• EXERCISE INSTRUCTIONS
The data below holds a line containing "- rewrite find_first_None in E." and a line containing "destruct (bool_decide (ACI"; please quote exactly those two lines and every line between them, and nothing else.

(Stored data)
Lemma Admins_pos g : 0 < Admins g <-> exists m, m ∈ Members g /\ gm_Role m = GroupRoleAdmin.
Proof.
  unfold Admins. split.
  - destruct (filter _ (Members g)) as [|m l] eqn:E; [by cbn|]. intros _. exists m.
    assert (Hm : m ∈ filter (fun m => is_admin m = true) (Members g)) by (rewrite E; by left).
    apply list_elem_of_filter in Hm as [Ha Hm]. by apply bool_decide_eq_true_1 in Ha.
  - intros (m & Hm & Ha).
    assert (Hf : m ∈ filter (fun m => is_admin m = true) (Members g)).
    { apply list_elem_of_filter. split; [by apply bool_decide_eq_true_2|done]. }
    destruct (filter _ (Members g)); [by apply elem_of_nil in Hf|]. unfold len. cbn. lia.
Qed.

(** Where the members are unique, a member's role is the one [MembershipOf] reports. *)
Lemma MembershipOf_unique g m :
  members_unique g -> m ∈ Members g -> ACI (gm_Recipient m) <> ""%string ->
  MembershipOf g (ACI (gm_Recipient m)) = (MembershipMember, gm_Role m).
Proof.
  intros Hu Hm Hne. unfold MembershipOf. rewrite bool_decide_eq_false_2 by done.
  destruct (find_first _ (Members g)) as [m'|] eqn:E.
  - apply find_first_Some in E as [Hm' Ha%bool_decide_eq_true_1].
    f_equal. f_equal. unfold members_unique, member_acis in Hu.
    apply list_elem_of_lookup in Hm as [i Hi]. apply list_elem_of_lookup in Hm' as [j Hj].
    assert (i = j) as ->; [|congruence].
    eapply NoDup_lookup; [exact Hu| |]; rewrite list_lookup_fmap, ?Hi, ?Hj; cbn; by f_equal.
  - rewrite find_first_None in E. apply E in Hm. by apply bool_decide_eq_false_1 in Hm.
Qed.

(** [newAdmins] counts distinct members other than [self] that are not admins. *)
Lemma newAdmins_loop_Ok g self promoted promote n :
  newAdmins_loop g self promoted promote = Ok n ->
  (forall r, r ∈ promote -> ACI r ∈ member_acis g /\ ACI r <> self /\ ACI r <> ""%string) /\
  exists s : gset string, n = Z.of_nat (size s) /\ promoted ⊆ s /\
    forall a, a ∈ s <-> a ∈ promoted \/
      exists r, r ∈ promote /\ ACI r = a /\ (MembershipOf g a).2 <> GroupRoleAdmin.
Proof.
  revert promoted. induction promote as [|r rest IH]; intros promoted; cbn [newAdmins_loop].
  { intros [= <-]. split; [by intros r ?%elem_of_nil|]. exists promoted. split_and!; [done|done|].
    intros a. split; [by left|]. intros [?|(r & ?%elem_of_nil & _)]; done. }
  destruct (find_first _ (Members g)) as [m|] eqn:E; [|done].
  destruct (bool_decide (ACI r = self)) eqn:Hself; [done|]. apply bool_decide_eq_false_1 in Hself.
  intros H. pose proof E as E'. apply find_first_Some in E as [Hm Ha]. apply andb_true_iff in Ha as [Hne Ha].
  rewrite negb_true_iff, bool_decide_eq_false in Hne. apply bool_decide_eq_true_1 in Ha.
  assert (Hrole : (MembershipOf g (ACI r)).2 = gm_Role m).
  { unfold MembershipOf. rewrite bool_decide_eq_false_2 by done.
    destruct (find_first _ (Members g)) as [m'|] eqn:E2 in |- *.
    - cbn. assert (m' = m); [|congruence].
      assert (Some m' = Some m); [|congruence]. rewrite <- E2, <- E'. apply find_first_ext.
      intros x _. by rewrite (bool_decide_eq_false_2 (ACI r = ""%string)) by done.
    - rewrite find_first_None in E2. apply E2 in Hm. by apply bool_decide_eq_false_1 in Hm. }
  apply IH in H as [Hall (s & -> & Hsub & Hs)]. split.
  { intros r' [->|Hr']%elem_of_cons; [|by apply Hall]. split_and!; [|done|done].
    apply list_elem_of_fmap. by exists m. }
  exists s. split; [done|].
  destruct (bool_decide (gm_Role m = GroupRoleAdmin)) eqn:Hadm; bool_hyps; cbn [negb] in *.
  - split; [done|]. intros a. rewrite Hs. split; (intros [?|(r' & Hr' & Ha' & Hn)]; [by left|]).
    + right. exists r'. split_and!; [by right|done..].
    + apply elem_of_cons in Hr' as [->|Hr']; [congruence|]. right. by exists r'.
  - split; [etrans; [apply union_subseteq_r|exact Hsub]|]. intros a. rewrite Hs, elem_of_union, elem_of_singleton. split.
    + intros [[->|?]|(r' & Hr' & Ha' & Hn)]; [|by left|].
      * right. exists r. split_and!; [by left|done|congruence].
      * right. exists r'. split_and!; [by right|done..].
    + intros [?|(r' & Hr' & Ha' & Hn)]; [by left; right|].
      apply elem_of_cons in Hr' as [->|Hr']; [by left; left|]. right. by exists r'.
Qed.
(** [self]'s own entries stay when [self] is not named. *)
Lemma MembershipOf_kept g g' ms self :
  MembershipOf g self = (MembershipMember, GroupRoleAdmin) -> names ms self = false ->
  Members g' = DeleteFunc (fun m => names ms (ACI (gm_Recipient m))) (Members g) ->
  MembershipOf g' self = (MembershipMember, GroupRoleAdmin).
Proof.
  intros Hself Hn Hm. pose proof Hself as (Hne & m0 & Hm0 & Ha0 & _)%MembershipOf_member.
  revert Hself. unfold MembershipOf. rewrite (bool_decide_eq_false_2 _ Hne), Hm.
  rewrite find_first_DeleteFunc by (intros x _ E%bool_decide_eq_true_1; by rewrite E).
  destruct (find_first _ (Members g)) eqn:E; [done|].
  rewrite find_first_None in E. apply E in Hm0. by apply bool_decide_eq_false_1 in Hm0.
Qed.

(** The group [WithBannedMembers] computes before revision and own membership. *)
Definition ban_next (g : Group) (ms out : list Recipient) (banned : bool) (at_ : time) : Group :=
  if banned then banned_people g ms (filter (fun m => bannedACI g (ACI m) = false) out) at_
  else unbanned_people g ms.

Definition ban_result (g next : Group) (self : string) : Group :=
  with_own (with_Revision next (if banMembershipChanged g next then Revision g + 1 else Revision g))
    (MembershipOf next self).

(** The gates of [WithBannedMembers], and the group it computes. *)
Lemma WithBannedMembers_Ok g self ms banned at_ g' :
  WithBannedMembers g self ms banned at_ = Ok g' <->
  exists out, normalizeGroupMembers ms = Ok out
    /\ MembershipOf g self = (MembershipMember, GroupRoleAdmin) /\ names ms self = false
    /\ g' = ban_result g (ban_next g ms out banned at_) self
    /\ (banMembershipChanged g (ban_next g ms out banned at_) = true -> Revision g <> MaxUint32).
Proof.
  assert (Hnot : forall out, normalizeGroupMembers ms = Ok out -> self ∉ ACI <$> out <-> names ms self = false).
  { intros out (_ & _ & Hnames)%normalizeGroupMembers_Ok. by rewrite Hnames, not_true_iff_false. }
  unfold WithBannedMembers. rewrite bind_Ok. apply exist_proper. intros out.
  assert (Hnext : forall (Ho : normalizeGroupMembers ms = Ok out),
    (if banned then with_Banned (removeBannedTargets g (acis out))
        (Banned g ++ ((fun member => mkBanned member at_)
                      <$> filter (fun member => bannedACI g (ACI member) = false) out))
     else with_Banned g (DeleteFunc (fun m => (ACI (bm_Recipient m) != ""%string)
             && bool_decide (ACI (bm_Recipient m) ∈ acis out)) (Banned g)))
    = ban_next g ms out banned at_).
  { intros Ho. rewrite (removeBannedTargets_people _ _ _ Ho), (unban_people _ _ _ Ho). by destruct banned. }
  split.
  - intros [Ho H]. apply bind_Ok in H as (ts & (Hself & Hns & ->)%banTargets_Ok & H).
    rewrite (Hnext Ho) in H. apply bind_Ok in H as (next & Hb & [= <-]). apply bump_Ok in Hb as [Hmax ->].
    split_and!; [done|done|by apply (Hnot out)| |done]. unfold ban_result. by destruct banned.
  - intros (Ho & Hself & Hns & -> & Hmax). split; [done|]. apply bind_Ok. exists (acis out). split.
    + unfold banTargets. rewrite Hself. cbn. apply check_then_Ok.
      by rewrite check_not_self_None, (Hnot out Ho).
    + rewrite (Hnext Ho). apply bind_Ok. eexists. split; [by apply bump_Ok|].
      unfold ban_result. by destruct banned.
Qed.

Lemma DeleteFunc_length {A} (f : A -> bool) l : len (DeleteFunc f l) = len l <-> DeleteFunc f l = l.
Proof.
  split; [|by intros ->]. unfold len, DeleteFunc. intros H.
  assert (Hl : length (filter (fun x => f x = false) l) = length l) by lia.
  clear H. revert Hl. induction l as [|x l IH]; [done|].
  rewrite filter_cons. case_decide; cbn; intros Hl.
  - f_equal. apply IH. lia.
  - pose proof (length_filter (fun x => f x = false) l). lia.
Qed.

(** A change that changes no list is no change. *)
Lemma ban_unchanged g ms out banned at_ :
  banMembershipChanged g (ban_next g ms out banned at_) = false -> ban_next g ms out banned at_ = g.
Proof.
  unfold banMembershipChanged. rewrite !orb_false_iff, !negb_false_iff, !Z.eqb_eq. destruct banned; cbn.
  - rewrite !DeleteFunc_length. intros [[[Hm Hp] Hr] Hb]. unfold len in Hb. rewrite length_app in Hb.
    unfold banned_people. rewrite Hm, Hp, Hr. destruct (fmap _ _); cbn in Hb; [rewrite app_nil_r|lia]. by destruct g.
  - rewrite DeleteFunc_length. intros [_ Hb]. unfold unbanned_people. rewrite Hb. by destruct g.
Qed.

• FINISHED EXERCISE
  - rewrite find_first_None in E. apply E in Hm. by apply bool_decide_eq_false_1 in Hm.
Qed.

(** [newAdmins] counts distinct members other than [self] that are not admins. *)
Lemma newAdmins_loop_Ok g self promoted promote n :
  newAdmins_loop g self promoted promote = Ok n ->
  (forall r, r ∈ promote -> ACI r ∈ member_acis g /\ ACI r <> self /\ ACI r <> ""%string) /\
  exists s : gset string, n = Z.of_nat (size s) /\ promoted ⊆ s /\
    forall a, a ∈ s <-> a ∈ promoted \/
      exists r, r ∈ promote /\ ACI r = a /\ (MembershipOf g a).2 <> GroupRoleAdmin.
Proof.
  revert promoted. induction promote as [|r rest IH]; intros promoted; cbn [newAdmins_loop].
  { intros [= <-]. split; [by intros r ?%elem_of_nil|]. exists promoted. split_and!; [done|done|].
    intros a. split; [by left|]. intros [?|(r & ?%elem_of_nil & _)]; done. }
  destruct (find_first _ (Members g)) as [m|] eqn:E; [|done].
  destruct (bool_decide (ACI r = self)) eqn:Hself; [done|]. apply bool_decide_eq_false_1 in Hself.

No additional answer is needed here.